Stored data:

§ §

Lemma must_grow_capacity p f bs :
  must_grow p f bs ->
  exists k, 0 < k < sb /\ nextBlockIndexCapacity p = 2 ^ k /\ zlength bs < 2 ^ k /\
    (if ip_blockIndex p =? nullptr then nextBlockIndexCapacity p else zlength bs) = 2 ^ k - zlength bs.
Proof using Type.
  intros [(hd & Hs & Hfull & Hdouble)|(-> & -> & k & Hk & E)].
  - pose proof (index_capacity_pos _ _ _ _ _ _ Hs). destruct Hs.
    rewrite (proj2 (Z.eqb_neq _ _)) by done. destruct sl_pow as (k & Hk & Ek).
    rewrite (wrap_small (2 * h_capacity hd)) in sl_next by lia.
    assert (2 ^ (k + 1) = 2 * h_capacity hd) as E by (rewrite Z.pow_add_r by lia; lia).
    assert (k + 1 < sb) by (apply (Z.pow_lt_mono_r_iff 2); rewrite ?E; lia).
    exists (k + 1). rewrite E. split_and!; done || lia.
  - exists k. rewrite E. change (zlength (@nil loc)) with 0. cbn.
    pose proof (Z.pow_pos_nonneg 2 k). split_and!; lia.
Qed.

(** The number of entries copied, and the copy. *)
Lemma previous_capacity_spec p m f bs :
  must_grow p f bs ->
  wp (if ip_blockIndex p =? nullptr then ret 0
      else let! hd := i_header (ip_blockIndex p) in ret (h_capacity hd))
    (fun n s' => s' = mkIState p m /\ n = zlength bs) nothrow (mkIState p m : IState T).
Proof using Type.
  intros [(hd & [] & Hfull & _)|(-> & -> & _)].
  - rewrite (proj2 (Z.eqb_neq _ _)) by done. ip_step. eapply wp_i_header; [done|]. by ip_step.
  - rewrite Z.eqb_refl. by ip_step.
Qed.

Lemma copy_spec p m f bs :
  must_grow p f bs ->
  wp (if negb (ip_blockIndex p =? nullptr) then
        let! hd := i_header (ip_blockIndex p) in
        let! l := copy_index tr (Z.to_nat (h_capacity hd)) (h_index hd) (wrap sb (h_capacity hd - 1))
                    (h_tail hd) (h_tail hd) [] in
        cassert (zlength l =? zlength bs);; ret l
      else ret [])
    (fun L s' => s' = mkIState p m /\ copied p f bs L) nothrow (mkIState p m : IState T).
Proof using Type.
  intros [(hd & Hs & Hfull & _)|(-> & -> & _)].
  - pose proof (index_capacity_pos _ _ _ _ _ _ Hs). pose proof Hs as [].
    rewrite (proj2 (Z.eqb_neq _ _)) by done. cbn [negb]. ip_step. eapply wp_i_header; [done|].
    ip_step. destruct sl_pow as (k & Hk & Ek).
    replace (copy_index tr (Z.to_nat (h_capacity hd)) (h_index hd) (wrap sb (h_capacity hd - 1)) (h_tail hd) (h_tail hd) [])
      with (copy_index (T := T) tr (Z.to_nat (h_capacity hd)) (h_index hd) (wrap sb (2 ^ k - 1)) (h_tail hd)
              ((h_tail hd - 2 ^ k) mod 2 ^ k) []).
    2:{ rewrite <- Ek. f_equal. symmetry. apply Z.mod_unique_pos with (-1); lia. }
    eapply wp_mono; [apply (copy_index_spec _ _ k _ (2 ^ k)); try lia| |done]. cbn beta.
    intros L s' (-> & L' & -> & Hlen & HL'). cbn [app]. ip_steps; [apply Z.eqb_eq; lia|].
    split; [done|]. eapply rotation_copied; [done|done|lia|]. rewrite Ek. intros j Hj.
    rewrite HL' by done. f_equal. replace (h_tail hd + 1 + j) with (h_tail hd - 2 ^ k + 1 + j + 1 * 2 ^ k) by lia.
    by rewrite Z.mod_add by lia.
  - rewrite Z.eqb_refl. cbn [negb]. ip_step. split; [done|]. apply copied_nil.
Qed.

(** The new header joins the others; the new entries are in its allocation. *)
Lemma index_memory_grown p m es a n k f bs x L :
  must_grow p f bs -> addresses p m -> a = next_address m -> 0 < a -> n = 2 ^ k - zlength bs -> 0 <= n ->
  (forall e, ~ (a < e <= a + n) -> es !! e = ip_entries p !! e) ->
  index_memory (<[a := mkImplicitHeader (2 ^ k) x L (ip_blockIndex p)]> (ip_headers p)) es a (a + (1 + n)).
Proof using Type.
  intros Hgrow [] Ea Ha En Hn Hold. set (hd := mkImplicitHeader _ _ _ _).
  assert (ip_headers p !! a = None) as Hnew by (apply eq_None_not_Some; intros ?%im_headers; lia).
  split.
  - intros e He. destruct (decide (a < e <= a + n)); [lia|]. rewrite Hold in He by done.
    pose proof (im_entries e He). lia.
  - intros y [z [[<- _]|[_ Hz]]%lookup_insert_Some]; [lia|]. pose proof (im_headers y ltac:(eauto)). lia.
  - destruct im_chain as (l & Hl & Hall). exists (a :: l). split.
    + split; [done|]. split; [unfold nullptr; lia|]. exists hd. rewrite lookup_insert_eq. split; [done|].
      apply linked_insert; [|done]. intros Hin%Hall. rewrite Hnew in Hin. by destruct Hin.
    + intros y. rewrite elem_of_cons, <- Hall. destruct (decide (y = a)) as [->|].
      * rewrite lookup_insert_eq. split; [by left|by eauto].
      * rewrite lookup_insert_ne by done. split; [by right|by intros [|]].
  - intros e He. destruct (decide (a < e <= a + n)) as [Hin|Hout].
    + exists a, hd. rewrite lookup_insert_eq. split; [done|]. cbn [h_capacity hd].
      assert (capacity_before (<[a := hd]> (ip_headers p)) hd = zlength bs) as ->; [|lia]. unfold capacity_before. cbn [h_prev hd].
      destruct Hgrow as [(hd0 & [] & Hfull & _)|(-> & -> & _)]; [|done].
      rewrite (proj2 (Z.eqb_neq _ _)) by done. rewrite lookup_insert_ne by congruence. by rewrite sl_header.
    + rewrite Hold in He by done. destruct (im_owner e He) as (y & z & Hz & Hin). exists y, z.
      rewrite lookup_insert_ne by congruence. split; [done|]. unfold capacity_before in *. destruct (Z.eqb_spec (h_prev z) nullptr); [done|].
      destruct im_chain as (l & Hl & Hall). assert (y ∈ l) as Hy by (apply Hall; eauto).
      destruct (linked_next _ _ _ _ _ Hl Hy Hz) as [?|Hp]; [done|]. rewrite lookup_insert_ne; [done|].
      intros Eq. rewrite <- Eq, Hnew in Hp. by destruct Hp.
Qed.
(* ===== verification/ImplicitEnqueueBulk.v ===== *)
(** [ImplicitProducer]'s [enqueue_bulk]: all or nothing.  The blocks it needs
    are allocated first and given back when one of them, or the constructor of
    an element, fails. *)

From S2P Require Import Prelude MachineInt Traits FreeList Block BlockPool ProducerBase ProducerBaseProofs ExplicitProducer Contents ImplicitProducer ImplicitSpec ImplicitIndex ImplicitProofs ImplicitBulk ImplicitRevert.

(** * The producer with additional blocks *)

(** Each block of the list points to the next one. *)
Definition path {T} (m : Mem T) (l : list loc) : Prop :=
  forall i x y, l !! i = Some x -> l !! S i = Some y ->
    exists blk, blocks m !! x = Some blk /\ next blk = y.

Section path.
Context {T : Type}.
Implicit Types (m : Mem T) (l : list loc) (b x y : loc).

Lemma path_frame m m' l :
  path m l -> (forall x, x ∈ l -> next <$> (blocks m' !! x) = next <$> (blocks m !! x)) -> path m' l.
Proof.
  intros Hp Hf i x y Hx Hy. destruct (Hp i x y Hx Hy) as (blk & Hb & Hn).
  specialize (Hf x ltac:(by eapply list_elem_of_lookup_2)). rewrite Hb in Hf.
  destruct (blocks m' !! x) as [blk'|] eqn:E; [|done]. cbn in Hf. injection Hf as Hf.
  exists blk'. split; [done|congruence].
Qed.

(** [l] is extended by a block to which its last one has been made to
    point. *)
Lemma path_snoc m m' l b :
  path m l -> NoDup l ->
  (forall x, x ∈ l -> last l <> Some x -> next <$> (blocks m' !! x) = next <$> (blocks m !! x)) ->
  (forall x, last l = Some x -> exists blk, blocks m' !! x = Some blk /\ next blk = b) ->
  path m' (l ++ [b]).
Proof.
  intros Hp Hnd Hf Hl i x y Hx Hy. apply lookup_app_Some in Hy as [Hy|[Hge Hy]].
  - pose proof (lookup_lt_Some _ _ _ Hy). rewrite lookup_app_l in Hx by lia.
    destruct (Hp i x y Hx Hy) as (blk & Hb & Hn).
    assert (last l <> Some x) as Hnl.
    { rewrite last_lookup. intros E. pose proof (NoDup_lookup _ _ _ _ Hnd Hx E). lia. }
    specialize (Hf x ltac:(by eapply list_elem_of_lookup_2) Hnl). rewrite Hb in Hf.
    destruct (blocks m' !! x) as [blk'|] eqn:E; [|done]. cbn in Hf. injection Hf as Hf.
    exists blk'. split; [done|congruence].
  - apply list_lookup_singleton_Some in Hy as [Hi <-]. rewrite lookup_app_l in Hx by lia.
    apply Hl. rewrite last_lookup. by replace (pred (length l)) with i by lia.
Qed.

Lemma path_tail m l k : path m l -> path m (drop k l).
Proof.
  intros Hp i x y. rewrite !lookup_drop. replace (k + S i)%nat with (S (k + i)) by lia. apply Hp.
Qed.

(** A path that ends with a null link is a chain. *)
Lemma path_chain m l :
  path m l -> nullptr ∉ l ->
  (forall x, last l = Some x -> exists blk, blocks m !! x = Some blk /\ next blk = nullptr) ->
  next_chain m (default nullptr (head l)) l.
Proof.
  induction l as [|x l IH]; intros Hp Hn Hl; [done|]. apply not_elem_of_cons in Hn as [Hx Hn].
  cbn. split; [done|]. split; [done|]. destruct l as [|y l].
  - destruct (Hl x eq_refl) as (blk & ? & E). exists blk. by rewrite E.
  - destruct (Hp 0%nat x y eq_refl eq_refl) as (blk & Hb & E). exists blk. split; [done|]. rewrite E.
    apply (IH (path_tail m (x :: y :: l) 1 Hp) Hn). intros z Hz. apply Hl. by rewrite last_cons, Hz.
Qed.
End path.

Section extend.
Context {U T R : Type} (tr : Traits) `{!TraitsOk tr} (ops : ElementOps U T R).
Context (malloc_ok : nat -> bool) (indeterminate : Indeterminate).
#[local] Abbreviation w := (index_bits tr).
#[local] Abbreviation sb := (size_bits tr).
#[local] Abbreviation B := (BLOCK_SIZE tr).
Implicit Types (h t f : Z) (bs new : list loc) (c : list T) (m : Mem T) (s : IState T).
Implicit Types (p : ImplicitProducer).
#[local] Abbreviation inv := (implicit_inv tr malloc_ok).

(** The last block, if the next element goes there. *)
Definition start_blocks t bs : list loc := if t mod B =? 0 then [] else from_option (fun b => [b]) [] (last bs).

§ §

## REQUIREMENT
Could you reproduce exactly the lines of the entries above, from the one with "Lemma path_snoc m" through the one with "assert (last l <> Some x) as Hnl.", and nothing else?

## EXERCISE RESULT
Lemma path_snoc m m' l b :
  path m l -> NoDup l ->
  (forall x, x ∈ l -> last l <> Some x -> next <$> (blocks m' !! x) = next <$> (blocks m !! x)) ->
  (forall x, last l = Some x -> exists blk, blocks m' !! x = Some blk /\ next blk = b) ->
  path m' (l ++ [b]).
Proof.
  intros Hp Hnd Hf Hl i x y Hx Hy. apply lookup_app_Some in Hy as [Hy|[Hge Hy]].
  - pose proof (lookup_lt_Some _ _ _ Hy). rewrite lookup_app_l in Hx by lia.
    destruct (Hp i x y Hx Hy) as (blk & Hb & Hn).
    assert (last l <> Some x) as Hnl.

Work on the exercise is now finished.